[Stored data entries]

◇ ◇ ◇

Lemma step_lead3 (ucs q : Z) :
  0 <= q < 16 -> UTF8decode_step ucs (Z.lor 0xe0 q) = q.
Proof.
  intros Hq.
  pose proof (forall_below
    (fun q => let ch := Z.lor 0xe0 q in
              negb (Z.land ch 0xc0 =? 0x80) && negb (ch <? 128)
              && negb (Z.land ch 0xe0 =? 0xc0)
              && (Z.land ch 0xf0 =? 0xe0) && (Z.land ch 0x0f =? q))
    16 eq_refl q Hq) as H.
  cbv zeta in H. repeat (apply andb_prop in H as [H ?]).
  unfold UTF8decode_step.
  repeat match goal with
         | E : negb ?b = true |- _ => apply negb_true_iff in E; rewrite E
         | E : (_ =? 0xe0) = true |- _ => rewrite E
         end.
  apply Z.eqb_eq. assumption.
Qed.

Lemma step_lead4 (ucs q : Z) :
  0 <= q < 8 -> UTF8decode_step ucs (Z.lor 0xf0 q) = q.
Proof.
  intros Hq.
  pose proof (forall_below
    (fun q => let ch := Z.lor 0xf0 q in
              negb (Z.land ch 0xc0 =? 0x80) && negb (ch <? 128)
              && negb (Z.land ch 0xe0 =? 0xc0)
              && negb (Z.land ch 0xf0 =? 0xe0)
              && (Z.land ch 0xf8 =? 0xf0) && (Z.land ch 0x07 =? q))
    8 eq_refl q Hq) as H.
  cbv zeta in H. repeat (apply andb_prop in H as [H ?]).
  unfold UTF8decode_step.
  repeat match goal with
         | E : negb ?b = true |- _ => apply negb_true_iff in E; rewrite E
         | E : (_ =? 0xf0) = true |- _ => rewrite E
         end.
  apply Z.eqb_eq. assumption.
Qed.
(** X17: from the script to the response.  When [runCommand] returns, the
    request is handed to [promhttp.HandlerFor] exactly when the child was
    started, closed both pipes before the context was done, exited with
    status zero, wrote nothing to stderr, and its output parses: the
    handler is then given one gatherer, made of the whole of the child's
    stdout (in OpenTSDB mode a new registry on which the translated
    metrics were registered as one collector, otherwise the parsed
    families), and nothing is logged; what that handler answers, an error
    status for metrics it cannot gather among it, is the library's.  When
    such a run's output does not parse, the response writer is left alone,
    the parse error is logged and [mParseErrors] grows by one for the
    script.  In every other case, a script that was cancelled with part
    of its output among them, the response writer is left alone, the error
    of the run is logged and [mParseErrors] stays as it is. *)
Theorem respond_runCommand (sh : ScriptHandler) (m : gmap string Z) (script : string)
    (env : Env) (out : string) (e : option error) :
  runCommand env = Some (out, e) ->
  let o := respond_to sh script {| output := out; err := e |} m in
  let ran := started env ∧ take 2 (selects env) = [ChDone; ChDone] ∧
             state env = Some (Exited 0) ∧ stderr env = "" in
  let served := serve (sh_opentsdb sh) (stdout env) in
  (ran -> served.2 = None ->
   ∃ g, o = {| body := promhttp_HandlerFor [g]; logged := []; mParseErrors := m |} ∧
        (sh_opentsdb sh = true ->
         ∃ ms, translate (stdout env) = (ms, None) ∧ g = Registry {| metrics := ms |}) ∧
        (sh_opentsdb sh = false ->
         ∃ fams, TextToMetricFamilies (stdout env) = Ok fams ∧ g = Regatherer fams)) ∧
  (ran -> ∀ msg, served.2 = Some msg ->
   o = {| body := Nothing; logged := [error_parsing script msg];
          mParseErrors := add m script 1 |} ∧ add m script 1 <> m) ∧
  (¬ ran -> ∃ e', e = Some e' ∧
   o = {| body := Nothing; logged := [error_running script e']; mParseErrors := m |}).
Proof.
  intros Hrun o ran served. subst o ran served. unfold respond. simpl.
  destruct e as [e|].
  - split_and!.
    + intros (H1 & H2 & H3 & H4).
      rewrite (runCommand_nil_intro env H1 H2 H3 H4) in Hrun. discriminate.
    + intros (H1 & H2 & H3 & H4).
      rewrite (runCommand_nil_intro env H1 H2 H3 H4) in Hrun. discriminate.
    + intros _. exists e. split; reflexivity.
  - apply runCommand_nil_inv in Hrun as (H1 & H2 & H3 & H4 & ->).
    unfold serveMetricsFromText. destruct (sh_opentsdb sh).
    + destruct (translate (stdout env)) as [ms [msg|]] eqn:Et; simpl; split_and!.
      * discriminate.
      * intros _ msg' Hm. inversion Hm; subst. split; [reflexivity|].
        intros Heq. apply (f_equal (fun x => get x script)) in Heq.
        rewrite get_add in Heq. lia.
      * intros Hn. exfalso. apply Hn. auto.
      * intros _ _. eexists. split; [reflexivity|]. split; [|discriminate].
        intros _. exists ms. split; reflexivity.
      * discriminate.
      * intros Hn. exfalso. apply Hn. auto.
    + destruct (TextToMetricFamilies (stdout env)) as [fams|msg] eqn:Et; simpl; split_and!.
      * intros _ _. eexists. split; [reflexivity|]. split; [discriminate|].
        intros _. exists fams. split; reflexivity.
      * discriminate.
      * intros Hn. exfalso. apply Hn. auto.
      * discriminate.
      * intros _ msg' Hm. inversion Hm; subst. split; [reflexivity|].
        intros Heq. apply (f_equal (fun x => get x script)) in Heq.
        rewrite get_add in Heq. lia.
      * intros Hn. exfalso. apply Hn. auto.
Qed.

◇ ◇ ◇

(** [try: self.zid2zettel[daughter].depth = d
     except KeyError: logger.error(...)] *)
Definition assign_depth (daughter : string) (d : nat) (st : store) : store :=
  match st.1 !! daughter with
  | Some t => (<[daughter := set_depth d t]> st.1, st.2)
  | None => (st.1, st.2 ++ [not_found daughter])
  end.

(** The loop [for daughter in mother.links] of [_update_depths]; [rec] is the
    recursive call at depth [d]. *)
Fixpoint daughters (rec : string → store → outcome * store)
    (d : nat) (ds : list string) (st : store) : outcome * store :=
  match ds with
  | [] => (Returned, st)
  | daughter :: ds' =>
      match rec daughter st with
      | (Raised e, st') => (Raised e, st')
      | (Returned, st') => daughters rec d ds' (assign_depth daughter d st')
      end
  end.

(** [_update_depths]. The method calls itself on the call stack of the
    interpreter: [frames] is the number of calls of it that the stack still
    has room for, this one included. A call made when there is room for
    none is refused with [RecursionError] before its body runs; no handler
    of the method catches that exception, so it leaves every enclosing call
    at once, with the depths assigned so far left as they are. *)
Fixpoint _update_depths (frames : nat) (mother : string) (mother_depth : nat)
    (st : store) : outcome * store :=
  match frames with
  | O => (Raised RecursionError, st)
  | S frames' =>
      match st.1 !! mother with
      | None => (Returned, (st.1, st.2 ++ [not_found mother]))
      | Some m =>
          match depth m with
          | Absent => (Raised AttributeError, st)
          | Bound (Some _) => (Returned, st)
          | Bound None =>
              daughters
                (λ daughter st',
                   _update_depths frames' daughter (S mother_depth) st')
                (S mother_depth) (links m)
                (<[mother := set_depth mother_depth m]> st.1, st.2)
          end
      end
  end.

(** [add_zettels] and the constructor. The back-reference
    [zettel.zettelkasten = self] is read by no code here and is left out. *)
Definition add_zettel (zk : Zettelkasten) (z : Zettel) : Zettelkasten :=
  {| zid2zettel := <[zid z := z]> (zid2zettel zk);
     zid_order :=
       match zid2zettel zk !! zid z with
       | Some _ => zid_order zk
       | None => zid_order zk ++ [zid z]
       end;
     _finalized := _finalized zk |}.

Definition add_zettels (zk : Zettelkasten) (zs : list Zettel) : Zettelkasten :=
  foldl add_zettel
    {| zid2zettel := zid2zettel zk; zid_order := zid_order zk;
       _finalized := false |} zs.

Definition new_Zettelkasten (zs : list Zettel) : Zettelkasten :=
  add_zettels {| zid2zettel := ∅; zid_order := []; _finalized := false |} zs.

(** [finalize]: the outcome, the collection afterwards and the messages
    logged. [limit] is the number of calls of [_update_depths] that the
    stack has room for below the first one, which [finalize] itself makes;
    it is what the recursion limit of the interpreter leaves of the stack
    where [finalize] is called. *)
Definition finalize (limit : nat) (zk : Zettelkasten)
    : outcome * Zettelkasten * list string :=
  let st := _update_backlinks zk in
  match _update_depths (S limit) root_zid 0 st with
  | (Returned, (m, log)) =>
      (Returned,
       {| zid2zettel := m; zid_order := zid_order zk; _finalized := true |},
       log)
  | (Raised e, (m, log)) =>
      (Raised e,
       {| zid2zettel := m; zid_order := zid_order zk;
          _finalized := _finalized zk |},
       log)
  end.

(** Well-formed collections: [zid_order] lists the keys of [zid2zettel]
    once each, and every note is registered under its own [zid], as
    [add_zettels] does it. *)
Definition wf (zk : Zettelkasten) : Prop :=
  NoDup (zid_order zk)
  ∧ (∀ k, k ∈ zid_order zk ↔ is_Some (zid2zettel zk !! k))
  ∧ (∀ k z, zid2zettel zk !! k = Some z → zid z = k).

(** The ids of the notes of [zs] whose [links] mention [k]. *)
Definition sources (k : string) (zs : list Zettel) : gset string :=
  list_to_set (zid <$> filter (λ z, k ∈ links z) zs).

◇ ◇ ◇

## WORK TASK
Give back, word for word, only the lines above from the line holding "Lemma step_lead3 (ucs" to the line holding "such a run's", both included.

## RESULT BELOW
Lemma step_lead3 (ucs q : Z) :
  0 <= q < 16 -> UTF8decode_step ucs (Z.lor 0xe0 q) = q.
Proof.
  intros Hq.
  pose proof (forall_below
    (fun q => let ch := Z.lor 0xe0 q in
              negb (Z.land ch 0xc0 =? 0x80) && negb (ch <? 128)
              && negb (Z.land ch 0xe0 =? 0xc0)
              && (Z.land ch 0xf0 =? 0xe0) && (Z.land ch 0x0f =? q))
    16 eq_refl q Hq) as H.
  cbv zeta in H. repeat (apply andb_prop in H as [H ?]).
  unfold UTF8decode_step.
  repeat match goal with
         | E : negb ?b = true |- _ => apply negb_true_iff in E; rewrite E
         | E : (_ =? 0xe0) = true |- _ => rewrite E
         end.
  apply Z.eqb_eq. assumption.
Qed.

Lemma step_lead4 (ucs q : Z) :
  0 <= q < 8 -> UTF8decode_step ucs (Z.lor 0xf0 q) = q.
Proof.
  intros Hq.
  pose proof (forall_below
    (fun q => let ch := Z.lor 0xf0 q in
              negb (Z.land ch 0xc0 =? 0x80) && negb (ch <? 128)
              && negb (Z.land ch 0xe0 =? 0xc0)
              && negb (Z.land ch 0xf0 =? 0xe0)
              && (Z.land ch 0xf8 =? 0xf0) && (Z.land ch 0x07 =? q))
    8 eq_refl q Hq) as H.
  cbv zeta in H. repeat (apply andb_prop in H as [H ?]).
  unfold UTF8decode_step.
  repeat match goal with
         | E : negb ?b = true |- _ => apply negb_true_iff in E; rewrite E
         | E : (_ =? 0xf0) = true |- _ => rewrite E
         end.
  apply Z.eqb_eq. assumption.
Qed.
(** X17: from the script to the response.  When [runCommand] returns, the
    request is handed to [promhttp.HandlerFor] exactly when the child was
    started, closed both pipes before the context was done, exited with
    status zero, wrote nothing to stderr, and its output parses: the
    handler is then given one gatherer, made of the whole of the child's
    stdout (in OpenTSDB mode a new registry on which the translated
    metrics were registered as one collector, otherwise the parsed
    families), and nothing is logged; what that handler answers, an error
    status for metrics it cannot gather among it, is the library's.  When
    such a run's output does not parse, the response writer is left alone,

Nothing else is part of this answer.